It suddenly hit me I hadn’t put on mascara yet, so I dug it out of my purse. The nice gate lady came by to put a pink tag on my carry-on luggage.

"You got that by Security?"


"Security let you through with that?"

I looked around and realized she really was addressing me with her question.

This? Mascara?

"Yes, it’s a liquid."

A liquid? It’s goop!

"Well, maybe it’s a gel then."

No…it’s more like tar. What kind of threat is mascara? I foolishly pointed the wand in her direction and joked, Am I going to poke someone in the eye?

That really wasn’t smart of me; since she wasn’t a Security Agent I didn’t get in trouble. The nice lady left me in peace and moved on to tag someone else’s bag.

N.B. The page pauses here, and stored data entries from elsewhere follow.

(* ===== verification/KubeCluster.v ===== *)
(** * The cluster (buzz-backend-kubernetes)

    The substrate of a live apiserver (cluster.rs): its requests, and how their answers become
    those of the [Substrate] trait. Then the apiserver itself, as far as a deploy relies on it,
    and the theorem that the fence keeps its promise: however many deploys, users and kubelets
    write at the same time, the pod a deploy deletes is the very object it read. *)

From S2P Require Import Prelude Text StdText Json Interaction KubeConfig KubeObjects KubeDeploy KubeDeploySpec.

Open Scope string_scope.
Open Scope nat_scope.
Open Scope list_scope.

(** ** cluster.rs *)

(** [kube::Error]: a typed answer of the apiserver, or anything else *)
Inductive KubeError :=
  | ApiError (reason message : string) (code : Z)
  | OtherError (text : string).

(** [Display] of it, and the parser of the [Date] header, in nanoseconds since the epoch *)
Class KubeErrors := {
  error_text : KubeError → string;
  parse_from_rfc2822 : string → option Z
}.

Definition REASON_ALREADY_EXISTS : string := "AlreadyExists".
Definition REASON_CONFLICT : string := "Conflict".
Definition REASON_NOT_FOUND : string := "NotFound".
Definition REASON_FORBIDDEN : string := "Forbidden".

(** [api_error], then its reason *)
Definition reason_is (e : KubeError) (reason : string) : bool :=
  match e with
  | ApiError r _ _ => bool_decide (r = reason)
  | OtherError _ => false
  end.

(** The requests; a list is sent raw, so that its [Date] header can be read. *)
Inductive ApiCall :=
  | GetNamespace (ns : string)
  | PostNamespace (ns : string)
  | ListPodsRaw (selector : string)
  | ListSecretsRaw (selector : string)
  | GetSecret (name : string)
  | PostSecret (s : Secret)
  | PostPod (p : Pod)
  | DeletePodIf (name : string) (preconditions : Fence)
  | DeleteSecretNow (name : string)
  | ReadPod (name : string)
  | SleepFor (duration : Z)
  | ElapsedSince.

(** What a list request comes to: the items, and the header if it is text *)
Inductive ListAnswer (A : Type) :=
  | SendFailed (e : KubeError)
  | BodyFailed (text : string)
  | DecodeFailed (text : string)
  | Listed (items : list A) (date : option string).
Arguments SendFailed {A} e.
Arguments BodyFailed {A} text.
Arguments DecodeFailed {A} text.
Arguments Listed {A} items date.

Definition ApiAnswer (e : ApiCall) : Type :=
  match e with
  | GetNamespace _ => result bool KubeError
  | PostNamespace _ => result unit KubeError
  | ListPodsRaw _ => ListAnswer Pod
  | ListSecretsRaw _ => ListAnswer Secret
  | GetSecret _ => result unit KubeError
  | PostSecret _ => result unit KubeError
  | PostPod _ => result unit KubeError
  | DeletePodIf _ _ => result unit KubeError
  | DeleteSecretNow _ => result unit KubeError
  | ReadPod _ => result Pod KubeError
  | SleepFor _ => unit
  | ElapsedSince => Z
  end.

Abbreviation AProg := (@Prog ApiCall ApiAnswer).

Section cluster.
Context `{KubeErrors}.

Definition ensure_namespace (ns : string) : AProg (result unit string) :=
  existing <-* ask (GetNamespace ns) ;;
  match existing with
  | Err e => Ret (Err ("could not check whether namespace " +:+ ns +:+ " exists: " +:+ error_text e))
  | Ok true => Ret (Ok tt)
  | Ok false =>
      r <-* ask (PostNamespace ns) ;;
      Ret match r with
          | Ok _ => Ok tt
          | Err e =>
              if reason_is e REASON_ALREADY_EXISTS then Ok tt
              else if reason_is e REASON_FORBIDDEN then
                Err ("not authorized to create namespace " +:+ ns
                     +:+ ". Ask a cluster administrator to run `kubectl create namespace " +:+ ns
                     +:+ "`, then try again.")
              else Err ("could not create namespace " +:+ ns +:+ ": " +:+ error_text e)
          end
  end.

(** [list_with_date], once its request has been answered; [kind] is the plural of the kind. *)
Definition list_with_date {A} (kind : string) (l : ListAnswer A) : result (list A * option Z) string :=
  match l with
  | SendFailed e => Err ("could not list " +:+ kind +:+ ": " +:+ error_text e)
  | BodyFailed e => Err ("could not read the " +:+ kind +:+ " list body: " +:+ e)
  | DecodeFailed e => Err ("could not decode the " +:+ kind +:+ " list: " +:+ e)
  | Listed items date => Ok (items, date ≫= parse_from_rfc2822)
  end.

Definition list_pods (sel : string) : AProg (result (list Pod * option Z) string) :=
  l <-* ask (ListPodsRaw sel) ;;
  Ret (list_with_date "pods" l).

Definition list_secrets (sel : string) : AProg (result (list Secret) string) :=
  l <-* ask (ListSecretsRaw sel) ;;
  Ret (x <-? list_with_date "secrets" l ;; Ok x.1).

Definition secret_exists (n : string) : AProg (result bool string) :=
  r <-* ask (GetSecret n) ;;
  Ret match r with
      | Ok _ => Ok true
      | Err e => if reason_is e REASON_NOT_FOUND then Ok false
                 else Err ("could not check whether secret " +:+ n +:+ " exists: " +:+ error_text e)
      end.

Definition create_secret (s : Secret) : AProg (result unit string) :=
  r <-* ask (PostSecret s) ;;
  Ret (map_err (λ e, "could not create secret " +:+ default "" (name (s_metadata s)) +:+ ": " +:+ error_text e) r).

Definition create_pod (p : Pod) : AProg (result CreateOutcome string) :=
  r <-* ask (PostPod p) ;;
  Ret match r with
      | Ok _ => Ok Created
      | Err e => if reason_is e REASON_ALREADY_EXISTS then Ok AlreadyExists
                 else Err ("could not create pod " +:+ default "" (name (metadata p)) +:+ ": " +:+ error_text e)
      end.

Definition delete_pod (n : string) (f : Fence) : AProg (result DeleteOutcome string) :=
  r <-* ask (DeletePodIf n f) ;;
  Ret match r with
      | Ok _ => Ok Accepted
      | Err e => if reason_is e REASON_NOT_FOUND then Ok DeleteNotFound
                 else if reason_is e REASON_CONFLICT then Ok PreconditionFailed
                 else Err ("could not delete pod " +:+ n +:+ ": " +:+ error_text e)
      end.

Definition delete_secret (n : string) : AProg (result unit string) :=
  r <-* ask (DeleteSecretNow n) ;;
  Ret match r with
      | Ok _ => Ok tt
      | Err e => if reason_is e REASON_NOT_FOUND then Ok tt
                 else Err ("could not delete secret " +:+ n +:+ ": " +:+ error_text e)
      end.

Definition get_pod (n : string) : AProg (result (option Pod) string) :=
  r <-* ask (ReadPod n) ;;
  Ret match r with
      | Ok p => Ok (Some p)
      | Err e => if reason_is e REASON_NOT_FOUND then Ok None
                 else Err ("could not read pod " +:+ n +:+ ": " +:+ error_text e)
      end.

(** *** Running a deploy against the apiserver

    [over_api p]: the calls of [p] to its substrate become requests; the draws of the RNG,
    the runtime and the connection are answered by [other]. *)
Context (other : ∀ e : KubeCall, KubeAnswer e).

Definition substrate (e : KubeCall) : AProg (KubeAnswer e) :=
  match e return AProg (KubeAnswer e) with
  | EnsureNamespace ns => ensure_namespace ns
  | ListPods sel => list_pods sel
  | ListSecrets sel => list_secrets sel
  | SecretExists n => secret_exists n
  | CreateSecret s => create_secret s
  | CreatePod p => create_pod p
  | DeletePod n f => delete_pod n f
  | DeleteSecret n => delete_secret n
  | GetPod n => get_pod n
  | Sleep d => ask (SleepFor d)
  | Elapsed => ask ElapsedSince
  | RandomU32 => Ret (other RandomU32)
  | RandomIndex => Ret (other RandomIndex)
  | StartRuntime => Ret (other StartRuntime)
  | Connect c => Ret (other (Connect c))
  end.

Fixpoint over_api {A} (p : KProg A) : AProg A :=
  match p with
  | Ret x => Ret x
  | Call e k => bind (substrate e) (λ r, over_api (k r))
  end.

(** Every run against the apiserver is a run of the program over the trait, whose calls were
    each carried out by its method: so all that is shown of a deploy holds of it. *)
Theorem over_api_runs {A} (p : KProg A) (h : list (@Entry ApiCall ApiAnswer)) (x : A) :
  runs (over_api p) h (Ret x) →
  ∃ parts : list (KEntry * list (@Entry ApiCall ApiAnswer)),
    runs p parts.*1 (Ret x) ∧ h = concat parts.*2
    ∧ Forall (λ y, runs (substrate (call y.1)) y.2 (Ret (reply y.1))) parts.
Proof.
  revert h. induction p as [y|e k IH]; intros h; simpl.
  - destruct h as [|? ?]; [|done]. intros [= ->]. by exists [].
  - intros (r & t & u & -> & Ht & (parts & Hr & -> & Hp)%IH)%runs_bind_ret.
    exists ((kube e r, t) :: parts). simpl. split_and!; [by exists r|done|by constructor].
Qed.

(** The two 409 answers are told apart by their reason. *)
Lemma conflicts_apart (n : string) (f : Fence) (p : Pod) (e : KubeError) :
  (runs (delete_pod n f) [entry (DeletePodIf n f) (Err e)] (Ret (Ok PreconditionFailed)) →
   reason_is e REASON_CONFLICT = true) ∧
  (runs (create_pod p) [entry (PostPod p) (Err e)] (Ret (Ok AlreadyExists)) →
   reason_is e REASON_ALREADY_EXISTS = true).
Proof.
  split; simpl; intros (r & Hr & Hx); apply (f_equal (λ x : @Entry ApiCall ApiAnswer,
    match call x as c return ApiAnswer c → option KubeError with
    | DeletePodIf _ _ => λ r, result_err r
    | PostPod _ => λ r, result_err r
    | _ => λ _, None
    end (reply x))) in Hr; simpl in Hr; destruct r as [[]|e']; simplify_eq/=.
  - destruct (reason_is e' REASON_NOT_FOUND); [done|]. by destruct (reason_is e' REASON_CONFLICT).
  - by destruct (reason_is e' REASON_ALREADY_EXISTS).
Qed.

End cluster.

(** ** The apiserver

    What a deploy relies on, as documented: a read of one object returns the object as it was
    at some moment, a version of an object (uid and [resourceVersion]) is never used for two
    different objects, and a deletion with preconditions acts on the object only while it has
    that version, whether or not its answer arrives. *)
Class ApiServer := {
  Store : Type;
  Choice : Type;
  api_answer : Choice → ∀ e : KubeCall, Store → KubeAnswer e → KubeAnswer e * Store;
  (* the object that had this uid and resourceVersion *)
  version_of : Store → string → string → option Pod;
  (* the pod whose deletion a call starts *)
  deleted : Choice → KubeCall → Store → option Pod;
  version_stable c e s r u v p :
    version_of s u v = Some p → version_of (api_answer c e s r).2 u v = Some p;
  read_version c n s r p u v :
    (api_answer c (GetPod n) s r).1 = Ok (Some p) → uid (metadata p) = Some u →
    resource_version (metadata p) = Some v → version_of (api_answer c (GetPod n) s r).2 u v = Some p;
  delete_precondition c n f s r p :
    deleted c (DeletePod n f) s = Some p →
    version_of (api_answer c (DeletePod n f) s r).2 (f_uid f) (f_resource_version f) = Some p
}.

Section fence.
Context `{KubeText, TemplateJson, Sha256} `{!RequestJson} `{ApiServer}.

(** A process that serves a request *)
Definition provider (turns : nat) (input : string) : KProg unit := _ <-* respond turns input ;; Ret tt.

(** Why a pod may be deleted, as a fact about the pod at the moment it is deleted *)
Definition deletable (input : string) (p : Pod) : Prop :=
  (∃ t, settled t p Terminated) ∨
  ∃ g a cfg env t st, valid_request input g a cfg env ∧ ours a p ∧ deletion_timestamp (metadata p) = None
    ∧ settled t p st ∧ replaceable cfg env p st.

Lemma deletable_not_live (input : string) (p : Pod) : deletable input p → decode_startup p ≠ Resolved Started.
Proof.
  intros [[t Ht]|(g & a & cfg & env & t & st & _ & _ & _ & Ht & Hr)] Hd; unfold settled in Ht; rewrite Hd in Ht.
  - by destruct Ht.
  - destruct Ht as [_ ->]. by destruct Hr as [|[|[? _]]].
Qed.

Lemma version_evolves (x y : Store) (l : list (nat * KEntry)) (u v : string) (p : Pod) :
  evolves api_answer x l y → version_of x u v = Some p → version_of y u v = Some p.
Proof.
  revert x. induction l as [|[i en] l IH]; intros x; simpl; [by intros ->|].
  intros (c & e & r & _ & Hl) Hp. eapply IH; [exact Hl|]. by apply version_stable.
Qed.

Definition read_of (x : KEntry) : option Pod :=
  match call x as e return KubeAnswer e → option Pod with
  | GetPod _ => λ r, match r with Ok o => o | Err _ => None end
  | _ => λ _, None
  end (reply x).

(** A pod that a process read is the one with its version from then on. *)
Lemma read_is_version (x y : Store) (l : list (nat * KEntry)) (i : nat) (n : string) (p : Pod) (f : Fence) :
  evolves api_answer x l y → (i, kube (GetPod n) (Ok (Some p))) ∈ l → is_fence p f →
  version_of y (f_uid f) (f_resource_version f) = Some p.
Proof.
  intros Hl Hin [Hu Hv]. apply list_elem_of_split in Hin as (l1 & l2 & ->).
  apply evolves_app in Hl as (z & _ & (c & e & r & Hen & Hl)). eapply version_evolves; [exact Hl|].
  apply (f_equal read_of) in Hen. destruct e as [| | | | | | | |m| | | | | |]; try done.
  change (Some p = match (api_answer c (GetPod m) z r).1 with Ok o => o | Err _ => None end) in Hen.
  destruct (api_answer c (GetPod m) z r).1 as [o|e] eqn:Ha; [subst o|done].
  by apply read_version with (p := p).
Qed.

Lemma history_elem (i : nat) (l : list (nat * KEntry)) (x : KEntry) : x ∈ history i l → (i, x) ∈ l.
Proof.
  unfold history. intros ([j y] & -> & [Hj Hin]%list_elem_of_filter)%list_elem_of_fmap. simpl in *. by subst.
Qed.

Lemma provider_wp (turns : nat) (input : string) :
  wp (request_call input) (provider turns input) [] (λ _ _, True).
Proof. apply wp_bind. eapply wp_mono; [|apply respond_wp]. done. Qed.

(** What a deletion rests on, as a reading and a reason *)
Lemma delete_reading (input : string) (h : list KEntry) (n : string) (f : Fence)
    (r : KubeAnswer (DeletePod n f)) :
  request_call input h (entry (DeletePod n f) r) →
  ∃ m p, kube (GetPod m) (Ok (Some p)) ∈ h ∧ is_fence p f ∧ deletable input p.
Proof.
  intros (g & a & cfg & env & h0 & Hv & _ & [Hd|Hd]).
  - destruct Hd as (p & st & (h1 & t & -> & Ht) & Ho & _ & Hf & Hdel & Hr & _).
    exists (pod_name a), p. split_and!; [set_solver|done|]. right. by exists g, a, cfg, env, t, st.
  - destruct Hd as [(p & (h1 & t & -> & Ht) & Hf) _]. exists n, p. split_and!; [set_solver|done|].
    left. by exists t.
Qed.

(** C10 Live agents survive deploys: with any number of providers, users and kubelets writing to the cluster at the same time, the pod that a deploy deletes is, at that moment, the very object it read, so it is not running: it has terminated, or it is this agent's own, not being deleted yet, and provably broken or never started with another intent. *)
Theorem live_pods_survive (x : Store) (s : System) (i turns : nat) (input : string) (q : KProg unit)
    (l1 l2 : list (nat * KEntry)) (n : string) (f : Fence) (c : Choice) (y : Store)
    (r : KubeAnswer (DeletePod n f)) (p : Pod) :
  reach api_answer x s →
  processes s !! i = Some (provider turns input, q) →
  log s = l1 ++ (i, entry (DeletePod n f) (api_answer c (DeletePod n f) y r).1) :: l2 →
  evolves api_answer x l1 y →
  deleted c (DeletePod n f) y = Some p →
  deletable input p ∧ decode_startup p ≠ Resolved Started.
Proof.
  intros Hr Hi Hlog Hl1 Hdel.
  destruct (delete_reading input (history i l1) n f _
              (reach_acceptable api_answer x s _ _ q _ i _ l1 l2 Hr Hi (provider_wp turns input) Hlog))
    as (m & p' & Hin & Hf & Hp').
  apply history_elem in Hin. pose proof (read_is_version x y l1 i m p' f Hl1 Hin Hf) as Hv.
  apply (version_stable c (DeletePod n f) _ r) in Hv. rewrite (delete_precondition _ _ _ _ r _ Hdel) in Hv.
  simplify_eq. split; [done|]. by eapply deletable_not_live.
Qed.

End fence.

John was quaking with laughter. My dangerous mascara became the theme of the trip.

We settled back, waiting to hear if we’d get to board our plane before the president arrived. It was not meant to be. I was checking emails on my cell (we don’t have Blackberries; I call mine a Hollyberry, given the location of our park).

Suddenly, the screen went blank.

Then, in place of the email, up popped two words in unusually large type: ACCESS DENIED.

Access denied? What the…? How did John get me fired over the mascara incident so quickly?

We later figured out that when Air Force One is approaching, all wireless communication is halted.

Makes sense. Good idea.

Once onboard, we had another delay. Ten minutes later, though, the pilot got on the horn: "Ladies and gentlemen, Dub-ya has left the premises."

So we got to taxi past Air Force One. "Nice paint job!" John commented, admiringly. "Can you see it? Look! You don’t want to miss it! Isn’t it something?!"

Yes, yes, I see it. Very nice. Ugh. You are such a guy.

"At least I don’t smuggle make-up past the security guards. I don’t think I want to travel with you again. You’re a loose cannon."

I started digging in my purse; maybe I could do some damage with that stick of L’Oreal goop after all…

Okay, so this is even more embarrassing than the mascara incident. John and I sat behind the cutest pair of grandparents and grandchildren. A ducky little boy and girl who behaved perfectly on the long plane ride. As we stood in the aisle ready to get off the plane, I couldn’t resist.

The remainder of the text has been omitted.